== Available data ==

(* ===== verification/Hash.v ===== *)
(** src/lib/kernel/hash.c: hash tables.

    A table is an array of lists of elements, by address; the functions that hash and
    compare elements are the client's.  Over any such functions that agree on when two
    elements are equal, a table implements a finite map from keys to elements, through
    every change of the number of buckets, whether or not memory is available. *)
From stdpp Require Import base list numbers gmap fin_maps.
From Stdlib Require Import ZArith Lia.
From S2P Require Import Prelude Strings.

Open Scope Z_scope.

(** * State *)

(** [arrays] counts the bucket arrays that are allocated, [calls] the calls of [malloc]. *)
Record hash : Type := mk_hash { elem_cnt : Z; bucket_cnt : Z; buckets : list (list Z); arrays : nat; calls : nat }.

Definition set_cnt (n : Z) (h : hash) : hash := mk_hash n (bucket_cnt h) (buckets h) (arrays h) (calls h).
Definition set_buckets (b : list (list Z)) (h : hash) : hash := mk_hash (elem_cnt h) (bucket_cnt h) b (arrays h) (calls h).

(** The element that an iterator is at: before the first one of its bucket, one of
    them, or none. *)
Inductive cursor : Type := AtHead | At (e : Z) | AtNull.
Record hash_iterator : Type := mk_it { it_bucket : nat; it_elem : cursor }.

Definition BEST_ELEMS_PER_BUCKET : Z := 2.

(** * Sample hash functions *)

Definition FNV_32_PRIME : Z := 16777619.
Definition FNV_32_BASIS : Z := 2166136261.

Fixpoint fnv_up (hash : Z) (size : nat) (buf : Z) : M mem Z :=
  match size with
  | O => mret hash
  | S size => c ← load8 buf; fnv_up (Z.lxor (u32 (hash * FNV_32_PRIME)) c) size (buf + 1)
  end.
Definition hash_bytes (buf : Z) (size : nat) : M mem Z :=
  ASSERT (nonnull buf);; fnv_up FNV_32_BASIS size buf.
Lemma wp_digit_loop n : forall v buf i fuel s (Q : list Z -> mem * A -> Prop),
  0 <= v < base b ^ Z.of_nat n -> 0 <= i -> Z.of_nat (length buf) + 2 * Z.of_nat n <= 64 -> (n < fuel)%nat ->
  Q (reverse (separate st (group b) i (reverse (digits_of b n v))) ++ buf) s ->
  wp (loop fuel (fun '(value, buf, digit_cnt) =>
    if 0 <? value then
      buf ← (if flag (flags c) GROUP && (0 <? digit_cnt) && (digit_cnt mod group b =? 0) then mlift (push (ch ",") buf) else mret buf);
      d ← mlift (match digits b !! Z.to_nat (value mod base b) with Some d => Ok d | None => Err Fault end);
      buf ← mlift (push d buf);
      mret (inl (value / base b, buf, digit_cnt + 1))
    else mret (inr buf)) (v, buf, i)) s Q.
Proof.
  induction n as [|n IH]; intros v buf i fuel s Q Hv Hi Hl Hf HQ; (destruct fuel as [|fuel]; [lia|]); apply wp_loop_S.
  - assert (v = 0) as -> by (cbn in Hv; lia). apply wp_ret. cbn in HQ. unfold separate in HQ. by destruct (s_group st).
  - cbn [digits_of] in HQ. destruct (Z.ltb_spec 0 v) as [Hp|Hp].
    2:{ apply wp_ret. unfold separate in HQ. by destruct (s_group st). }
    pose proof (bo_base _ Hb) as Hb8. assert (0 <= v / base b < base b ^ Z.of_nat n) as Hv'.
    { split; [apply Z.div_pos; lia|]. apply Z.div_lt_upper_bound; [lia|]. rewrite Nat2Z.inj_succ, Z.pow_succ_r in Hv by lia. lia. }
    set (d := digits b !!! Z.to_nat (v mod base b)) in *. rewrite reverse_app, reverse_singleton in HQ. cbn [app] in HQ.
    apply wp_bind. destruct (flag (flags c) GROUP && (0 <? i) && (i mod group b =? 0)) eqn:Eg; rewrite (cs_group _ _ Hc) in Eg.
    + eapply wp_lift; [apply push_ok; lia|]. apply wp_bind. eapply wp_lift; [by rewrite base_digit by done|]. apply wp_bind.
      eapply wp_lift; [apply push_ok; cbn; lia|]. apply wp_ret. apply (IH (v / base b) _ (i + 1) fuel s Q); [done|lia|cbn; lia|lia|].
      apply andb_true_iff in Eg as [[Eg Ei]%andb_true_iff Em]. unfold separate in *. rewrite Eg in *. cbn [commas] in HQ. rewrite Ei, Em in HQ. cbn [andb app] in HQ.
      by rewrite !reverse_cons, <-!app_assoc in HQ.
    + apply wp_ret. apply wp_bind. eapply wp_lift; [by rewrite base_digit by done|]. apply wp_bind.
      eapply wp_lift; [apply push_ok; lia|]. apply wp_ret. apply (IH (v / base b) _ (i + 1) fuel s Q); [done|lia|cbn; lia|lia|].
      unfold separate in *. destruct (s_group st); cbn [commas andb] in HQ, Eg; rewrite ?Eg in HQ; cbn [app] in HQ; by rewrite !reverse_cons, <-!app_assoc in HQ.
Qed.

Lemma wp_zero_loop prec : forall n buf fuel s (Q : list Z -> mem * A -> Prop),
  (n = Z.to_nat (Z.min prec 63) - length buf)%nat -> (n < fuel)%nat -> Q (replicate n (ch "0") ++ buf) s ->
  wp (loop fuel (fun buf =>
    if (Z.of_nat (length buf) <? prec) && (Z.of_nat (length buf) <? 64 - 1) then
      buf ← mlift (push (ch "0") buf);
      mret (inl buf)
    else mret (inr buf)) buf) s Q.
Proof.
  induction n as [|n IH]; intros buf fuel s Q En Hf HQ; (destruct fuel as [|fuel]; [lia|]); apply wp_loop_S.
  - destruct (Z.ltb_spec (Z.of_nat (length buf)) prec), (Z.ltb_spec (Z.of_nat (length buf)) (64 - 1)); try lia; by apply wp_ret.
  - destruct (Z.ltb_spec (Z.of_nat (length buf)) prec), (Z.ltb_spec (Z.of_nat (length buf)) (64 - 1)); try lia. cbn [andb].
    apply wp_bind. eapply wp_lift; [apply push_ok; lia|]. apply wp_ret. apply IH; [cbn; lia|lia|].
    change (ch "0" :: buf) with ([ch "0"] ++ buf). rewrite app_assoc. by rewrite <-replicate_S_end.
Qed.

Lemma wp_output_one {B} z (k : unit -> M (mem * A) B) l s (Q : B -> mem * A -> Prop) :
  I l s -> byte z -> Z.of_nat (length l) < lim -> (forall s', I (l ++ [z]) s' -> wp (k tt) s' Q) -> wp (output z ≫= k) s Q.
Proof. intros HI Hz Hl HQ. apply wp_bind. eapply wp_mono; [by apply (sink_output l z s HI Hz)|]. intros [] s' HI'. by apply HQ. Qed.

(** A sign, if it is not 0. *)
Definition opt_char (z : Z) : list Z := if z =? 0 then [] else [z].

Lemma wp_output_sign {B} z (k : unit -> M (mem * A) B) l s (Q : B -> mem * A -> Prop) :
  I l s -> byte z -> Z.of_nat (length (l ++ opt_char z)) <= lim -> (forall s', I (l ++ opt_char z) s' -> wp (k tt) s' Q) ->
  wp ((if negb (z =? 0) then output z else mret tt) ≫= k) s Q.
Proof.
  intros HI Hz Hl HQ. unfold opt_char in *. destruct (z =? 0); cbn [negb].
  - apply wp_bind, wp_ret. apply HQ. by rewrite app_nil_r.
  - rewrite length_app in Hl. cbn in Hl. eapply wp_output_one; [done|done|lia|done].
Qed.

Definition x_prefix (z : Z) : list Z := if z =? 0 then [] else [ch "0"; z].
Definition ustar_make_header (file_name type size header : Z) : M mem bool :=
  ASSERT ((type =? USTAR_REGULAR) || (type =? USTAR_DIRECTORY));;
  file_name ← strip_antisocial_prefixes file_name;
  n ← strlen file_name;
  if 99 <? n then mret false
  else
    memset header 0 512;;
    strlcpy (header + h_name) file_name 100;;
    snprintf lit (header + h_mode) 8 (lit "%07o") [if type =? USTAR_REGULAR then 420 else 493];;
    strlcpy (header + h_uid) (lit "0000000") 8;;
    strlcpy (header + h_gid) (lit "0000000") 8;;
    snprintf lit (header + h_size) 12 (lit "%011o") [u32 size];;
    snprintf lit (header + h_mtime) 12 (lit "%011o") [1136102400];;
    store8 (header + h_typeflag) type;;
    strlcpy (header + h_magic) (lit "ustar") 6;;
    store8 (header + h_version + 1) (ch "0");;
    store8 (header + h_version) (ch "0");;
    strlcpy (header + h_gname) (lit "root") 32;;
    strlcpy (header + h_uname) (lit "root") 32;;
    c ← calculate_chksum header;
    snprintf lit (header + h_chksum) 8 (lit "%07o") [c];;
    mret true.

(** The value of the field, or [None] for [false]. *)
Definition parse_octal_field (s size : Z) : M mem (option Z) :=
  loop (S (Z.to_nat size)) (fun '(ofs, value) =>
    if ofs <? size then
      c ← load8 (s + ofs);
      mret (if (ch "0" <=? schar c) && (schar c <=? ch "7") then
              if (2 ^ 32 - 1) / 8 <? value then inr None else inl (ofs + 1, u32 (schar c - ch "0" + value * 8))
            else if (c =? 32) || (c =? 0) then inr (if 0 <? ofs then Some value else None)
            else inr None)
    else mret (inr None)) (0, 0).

== What you have to do ==
Using the entries above, return each line in which the word "cursor" occurs.

== Output ==
Inductive cursor : Type := AtHead | At (e : Z) | AtNull.
Record hash_iterator : Type := mk_it { it_bucket : nat; it_elem : cursor }.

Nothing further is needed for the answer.